38 / d4-format

The D4 Quantitative Data Format

Geek Repo:Geek Repo

Github PK Tool:Github PK Tool

Odd results from stat command

arq5x opened this issue · comments

Consider the following sparse D4 file created from an ENCODE bigwig file:

wget https://www.encodeproject.org/files/ENCFF405ZDL/@@download/ENCFF405ZDL.bigWig
time d4utils create -S  ENCFF405ZDL.bigwig ENCFF405ZDL.bigWig.d4

Now, create 10 random intervals in BED format to compute stats upon:

bedtools random -n 10 -l 100 -g human.hg38.genome | sort -k1,1 -k2,2n | cut -f 1-3 > test.bed
cat test.bed
chr1	31636177	31636277
chr13	41648360	41648460
chr13	90235345	90235445
chr14	106470082	106470182
chr15	54171880	54171980
chr16	1337049	1337149
chr20	60706629	60706729
chr4	19356795	19356895
chr6_GL000252v2_alt	3355374	3355474
chrX	151995155	151995255

Now, run stat on those regions:

d4tools stat ENCFF405ZDL.bigwig.d4 --stat mean --region test.bed
chr1	31636177	31636277	42949651.4
chr13	41648360	41648460	42949660.07
chr13	90235345	90235445	42949672.68
chr14	106470082	106470182	0
chr15	54171880	54171980	42949631.28
chr16	1337049	1337149	42949658.92
chr20	60706629	60706729	42949630.46
chr4	19356795	19356895	42949550.23
chr6_GL000252v2_alt	3355374	3355474	0
chrX	151995155	151995255	42949671.58

It looks like there is some sort of over/under flow issue with several of the mean values reported.
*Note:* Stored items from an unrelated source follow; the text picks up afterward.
(* ===== verification/WsHandlers.v ===== *)
(** * The default handlers of a WebSocket route

    Models the handlers of [WsHandler] ([sylar/server/websocket/wsserver.cc]), which a
    user's handler class inherits for the events it does not care about: all of them do
    nothing but [co_onPing], which answers with a pong that carries the payload of the
    ping. *)

From S2P Require Import Prelude WsParser WsFrame WsSpec WsRefine WsProps Session WsSession WsSend WsServerProps Route.

(** [co_onPing] *)
Definition pongFrame (reason : list Z) : Frame := setPongPayload reason (setOpcode WS_OP_PONG Frame_default).

(** The call of [co_sendFrame] a handler makes; the other handlers make none. *)
Definition default_call (e : event) : option pc :=
  match e with
  | co_onPing reason => Some (at_cas (make (pongFrame reason) None))
  | co_onMessage _ | co_onBinary _ | co_onClose _ _ | co_onPong _ | co_onError _ => None
  end.

Definition WsHandler : handler := fun _ s => (s, false).

(** A call of [co_sendFrame] that no other disturbs, on a socket that takes everything. *)
Fixpoint send_alone (fuel : nat) (g : shared) (p : pc) : option shared :=
  match fuel with
  | O => None
  | S fuel => match call_step true g p with Some (g, p) => send_alone fuel g p | None => Some g end
  end.

(** The default handlers, one event after the other. *)
Fixpoint handle_events (evs : list event) (g : shared) : option shared :=
  match evs with
  | [] => Some g
  | e :: evs => match default_call e with Some p => g ← send_alone 10 g p; handle_events evs g | None => handle_events evs g end
  end.

(** The payloads of the pings. *)
Definition pings (evs : list event) : list (list Z) := omap (fun e => match e with co_onPing msg => Some msg | _ => None end) evs.

Lemma WsHandler_quiet : quiet WsHandler.
Proof. done. Qed.

Definition idle_send (g : shared) : Prop := m_bf_state g = READY /\ m_send_buffer g = [].

Lemma send_alone_idle g data :
  idle_send g -> exists g', send_alone 10 g (at_cas data) = Some g' /\ idle_send g' /\ sent g' = sent g ++ [data].
Proof. destruct g as [st bf sn fl]. intros [E1 E2]. cbn [m_bf_state m_send_buffer] in *. subst. by eexists. Qed.

Lemma handle_events_sends evs : forall g, idle_send g ->
  exists g', handle_events evs g = Some g' /\ idle_send g' /\ sent g' = sent g ++ map (fun p => make (pongFrame p) None) (pings evs).
Proof.
  induction evs as [|e evs IH]; intros g Hg; [exists g; by rewrite app_nil_r|].
  destruct e as [msg|data|code reason|msg|msg|op]; cbn [handle_events default_call]; try (by apply IH).
  destruct (send_alone_idle g (make (pongFrame msg) None) Hg) as (g1 & -> & Hg1 & Hs1). cbn [mbind option_bind].
  destruct (IH g1 Hg1) as (g2 & -> & Hg2 & Hs2). exists g2. split_and!; [done|done|]. by rewrite Hs2, Hs1, <- app_assoc.
Qed.

(** * Results *)

(** Every ping is answered, in order, with a pong of its payload: what the default
    handlers send for the events of a connection is, for a peer that reads it in whatever
    pieces, one pong for each ping. *)
Theorem pings_answered max_size evs g :
  0 <= max_size < 2 ^ 63 -> idle_send g -> Forall (fun p => bytes_ok p /\ zlen p <= max_size) (pings evs) ->
  exists g' out, handle_events evs g = Some g' /\ sent g' = sent g ++ out /\
    forall reads, concat reads = concat out ->
      exists fb, feed max_size FrameBuffer_init reads = consumed (zlen (concat reads)) fb /\
        m_buffered_frames fb = map (spec_frame WS_OP_PONG) (pings evs).
Proof.
  intros Hmax Hg Hp. destruct (handle_events_sends evs g Hg) as (g' & He & _ & Hs).
  exists g', (map (fun p => make (pongFrame p) None) (pings evs)). split_and!; [done|done|]. intros reads Heq.
  assert (Hwf : Forall (frame_wf max_size) (map pongFrame (pings evs))).
  { apply Forall_map. eapply Forall_impl; [exact Hp|]. intros p [Hok Hl]. by split_and!. }
  rewrite <- (map_map pongFrame (fun f => make f None)) in Heq.
  pose proof (decode_stream max_size Hmax _ decoder_init Hwf eq_refl eq_refl) as Hd. rewrite <- Heq in Hd.
  apply (feed_init max_size Hmax) in Hd as (fb & Hf & Hfr); [|rewrite Heq; by eapply stream_ok]. exists fb. split; [done|].
  by rewrite Hfr, map_map.
Qed.

(** A text, two pings and a close. *)
Example two_pings :
  exists g', handle_events (spec_serve [spec_frame 1 [72]; spec_frame 9 [1; 2]; spec_frame 9 []; spec_frame 8 [3; 232]]).1 (mk_shared READY [] [] []) = Some g' /\
    sent g' = [[138; 2; 1; 2]; [138; 0]].
Proof. eexists. split; [vm_compute; reflexivity|done]. Qed.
For example, let's look at the exact depths for one of those 100bp regions using view:

d4tools view ENCFF405ZDL.bigwig.d4 chr1:31636177-31636277
chr1	31636176	31636276	0

This problem disappears when using dense file:

d4utils create ENCFF405ZDL.bigwig ENCFF405ZDL.bigWig.d4

d4tools stat ENCFF405ZDL.bigwig.d4 --stat mean --region test.bed
chr1	31636177	31636277	0
chr13	41648360	41648460	0.17
chr13	90235345	90235445	0
chr14	106470082	106470182	0
chr15	54171880	54171980	0
chr16	1337049	1337149	0
chr20	60706629	60706729	0
chr4	19356795	19356895	0
chr6_GL000252v2_alt	3355374	3355474	0
chrX	151995155	151995255	0